16GB tablet to sell for $399.99; 32GB available at $499.99
PC maker Hewlett-Packard (HP) has slashed prices of its TouchPad tablet computers by $100 within two months of release.
In July, the Palo Alto, California-based company had launched its TouchPad priced at $499.99 for a 16GB model and $599.99 for a 32GB model. After the price revsion, the 16GB tablet will now sell for $399.99, while the 32GB model will cost $499.99.
In March, Apple had slashed the price of its Wi-Fi iPad2 from $429 to $399.
HP had first announced the TouchPad in February. The tablet features the WebOS operating system, acquired as part of its surprise $1.2bn deal for veteran mobile maker Palm back in 2010..
While some analysts believe the move is a part of the company’s wider strategy to snatch a significant part of the tablet market pie, HP has said that the price cut was a regular price revision.
An HP spokeswoman said. "HP continually evaluates pricing for its products and is pleased to permanently extend its back-to-school promotion on the H.P. TouchPad."
At present, the tablet market is led by market creator Apple, with Samsung and RIM’s BlackBerry as other players.
At its recent Worldwide Developer Conference Apple announced it had sold 25 million iPad in just 14 months. The release of the iPad 2 has given sales a shot in the arm; up to the end of March it had sold 19.48 million iPads, with a further 5.5 million being shifted between then and its WWDC announcement.
However, HP believes the WebOS will help its tablet devices beat competition.
The company has said that TouchPad will reach to the top of the tablet market, just as its PCs reached the number one spot in the PC market.
"What makes HP TouchPad a compelling alternative to competing products is webOS," said Jon Rubinstein, senior vice president and general manager, Palm Global Business Unit, HP.
"The platform’s unmatched features and flexibility will continue to differentiate HP products from the rest of the market for both personal and professional use. This is only the beginning of what HP’s scale can do with webOS."
Earlier, speaking at a press conference in Cannes, HP European head Eric Cador had claimed that the company’s ambition was to lead the tablet market started by Apple.
Cador had said, "In the PC world, with fewer ways of differentiating HP’s products from our competitors, we became number one; in the tablet world we’re going to become better than number one. We call it number one plus."
Cador had said the company will find a way for its tablet device to reach the top through consumer experience, branding and marketing.

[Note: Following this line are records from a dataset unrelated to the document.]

(* ===== verification/Consensus.v ===== *)
(** * What a deliberation decides

    However agents, validators and scoring answer: who proposes, how often every
    proposal is reviewed, which proposal wins, when none does, and what an
    orchestration does with the winner. *)

From S2P Require Import Prelude Errors Text Values Steps Authorization Deliberation Deliberate Ranking.

(** ** Reasoning about conversations *)

(** [Q] holds of the calls and the result, whatever the answers are. *)
Fixpoint after {A} (p : talk A) (Q : list Call → A → Prop) : Prop :=
  match p with
  | Done a => Q [] a
  | Ask q k => ∀ b, after (k b) (λ calls a, Q (MkCall q b :: calls) a)
  end.

Lemma after_mono {A} (p : talk A) (Q Q' : list Call → A → Prop) :
  after p Q → (∀ calls a, Q calls a → Q' calls a) → after p Q'.
Proof.
  revert Q Q'. induction p as [a|B q k IH]; cbn; intros Q Q' H HQ; [by apply HQ|].
  intros b. eapply IH; [apply H|]. cbn. intros calls a. apply HQ.
Qed.

Lemma after_bind {A B} (p : talk A) (f : A → talk B) Q :
  after p (λ calls a, after (f a) (λ calls' b, Q (calls ++ calls') b)) → after (talk_bind p f) Q.
Proof.
  revert Q. induction p as [a|C q k IH]; cbn; intros Q H; [done|].
  intros b. apply IH, H.
Qed.

Lemma after_talks {A} (p : talk A) Q calls a : after p Q → talks p calls a → Q calls a.
Proof. intros H Ht. revert Q H. induction Ht; cbn; intros Q H; [done|]. by apply (IHHt _ (H b)). Qed.

(** What a conversation tells the outside world. *)
Inductive Effect :=
| Seated (agents : list AgentId)
| Observed (phase : DeliberationPhase)
| Saved (d : Deliberation)
| Published (e : DeliberationCompletedEvent)
| Dispatched (e : TaskDispatchedEvent)
| Executed (p : Proposal)
| CompletedTask (e : TaskCompletedEvent)
| FailedTask (e : TaskFailedEvent).

Definition effect_of (c : Call) : option Effect :=
  match c with
  | MkCall q answer =>
      match q in Question B return B → option Effect with
      | ResolveAll _ => λ answer, match answer with Ok agents => Some (Seated agents) | _ => None end
      | PhaseChanged _ phase _ => λ _, Some (Observed phase)
      | SaveDeliberation d _ => λ _, Some (Saved d)
      | PublishDeliberationCompleted e => λ _, Some (Published e)
      | PublishTaskDispatched e => λ _, Some (Dispatched e)
      | ExecuteProposal p _ => λ _, Some (Executed p)
      | PublishTaskCompleted e => λ _, Some (CompletedTask e)
      | PublishTaskFailed e => λ _, Some (FailedTask e)
      | _ => λ _, None
      end answer
  end.

Definition effects (calls : list Call) : list Effect := omap effect_of calls.

Lemma effects_app l l' : effects (l ++ l') = effects l ++ effects l'.
Proof. apply omap_app. Qed.

(** What is told to the world, and the result. *)
Definition tells {A} (p : talk A) (Q : list Effect → A → Prop) : Prop :=
  after p (λ calls a, Q (effects calls) a).

(** A conversation that tells nothing and, when it succeeds, gives an [R]. *)
Definition gives {A} (p : chat A) (R : A → Prop) : Prop :=
  tells p (λ es r, es = [] ∧ ∀ a, r = Ok a → R a).

Lemma tells_mono {A} (p : talk A) (Q Q' : list Effect → A → Prop) :
  tells p Q → (∀ es a, Q es a → Q' es a) → tells p Q'.
Proof. intros H HQ. eapply after_mono; [exact H|]. intros. by apply HQ. Qed.

Lemma tells_bind {A B} (p : talk A) (f : A → talk B) Q :
  tells p (λ es a, tells (f a) (λ es' b, Q (es ++ es') b)) → tells (talk_bind p f) Q.
Proof.
  intros H. apply after_bind. eapply after_mono; [exact H|]. cbn. intros calls a Ha.
  eapply after_mono; [exact Ha|]. cbn. intros calls' b. by rewrite effects_app.
Qed.

Lemma tells_ask {A B} (q : Question B) (k : B → talk A) Q :
  (∀ b, tells (k b) (λ es a, Q (option_list (effect_of (MkCall q b)) ++ es) a)) → tells (Ask q k) Q.
Proof.
  intros H b. eapply after_mono; [apply H|]. cbn. intros calls a.
  unfold effects. cbn. destruct q; cbn; try done. by destruct b.
Qed.

(** A quiet first part of a conversation. *)
Lemma gives_then {A B} (p : chat A) (f : A → chat B) R Q :
  gives p R → (∀ e, Q [] (Err e)) → Q [] Panic → (∀ a, R a → tells (f a) Q) → tells (p ≫= f) Q.
Proof.
  intros Hp He HP Hf. apply tells_bind. eapply tells_mono; [exact Hp|].
  intros es r [-> Hr]. cbn. destruct r as [a|e|]; [by apply Hf, Hr|apply He|apply HP].
Qed.

Lemma gives_bind {A B} (p : chat A) (f : A → chat B) R R' :
  gives p R → (∀ a, R a → gives (f a) R') → gives (p ≫= f) R'.
Proof. intros Hp Hf. by eapply gives_then; [exact Hp|..|exact Hf]. Qed.

Lemma gives_reply {A} (r : outcome A) R : (∀ a, r = Ok a → R a) → gives (reply r) R.
Proof. intros H. by split. Qed.

Lemma gives_ret {A} (a : A) (R : A → Prop) : R a → gives (mret a) R.
Proof. intros H. split; [done|]. by intros ? [= <-]. Qed.

Lemma gives_mono {A} (p : chat A) (R R' : A → Prop) : gives p R → (∀ a, R a → R' a) → gives p R'.
Proof. intros H HR. eapply tells_mono; [exact H|]. naive_solver. Qed.

(** Questions that tell nothing. *)
Lemma gives_ask {A} (q : Question (outcome A)) :
  (∀ b, effect_of (MkCall q b) = None) → gives (ask q) (λ _, True).
Proof. intros H. apply tells_ask. intros b. by rewrite H. Qed.

Lemma gives_query {A} (q : Question A) :
  (∀ b, effect_of (MkCall q b) = None) → gives (query q) (λ _, True).
Proof. intros H. apply tells_ask. intros b. by rewrite H. Qed.

(** [quietly] steps over a quiet question whose answer does not matter. *)
Ltac quietly := eapply gives_bind; [first [by apply gives_ask|by apply gives_query]|intros ? _].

Cador had added that "Only one company plays in both the consumer and business and world. We tend to talk about technologies. But the way the user is going to look at tablets means it’s about experience.
"The way the corporate is going to look at it is to say that its employees, who are also consumers, have got to like it and it’s got to be secure. We’re going to deliver that.
"Beyond that, it’s about marketing and branding," Cador had said at the conference.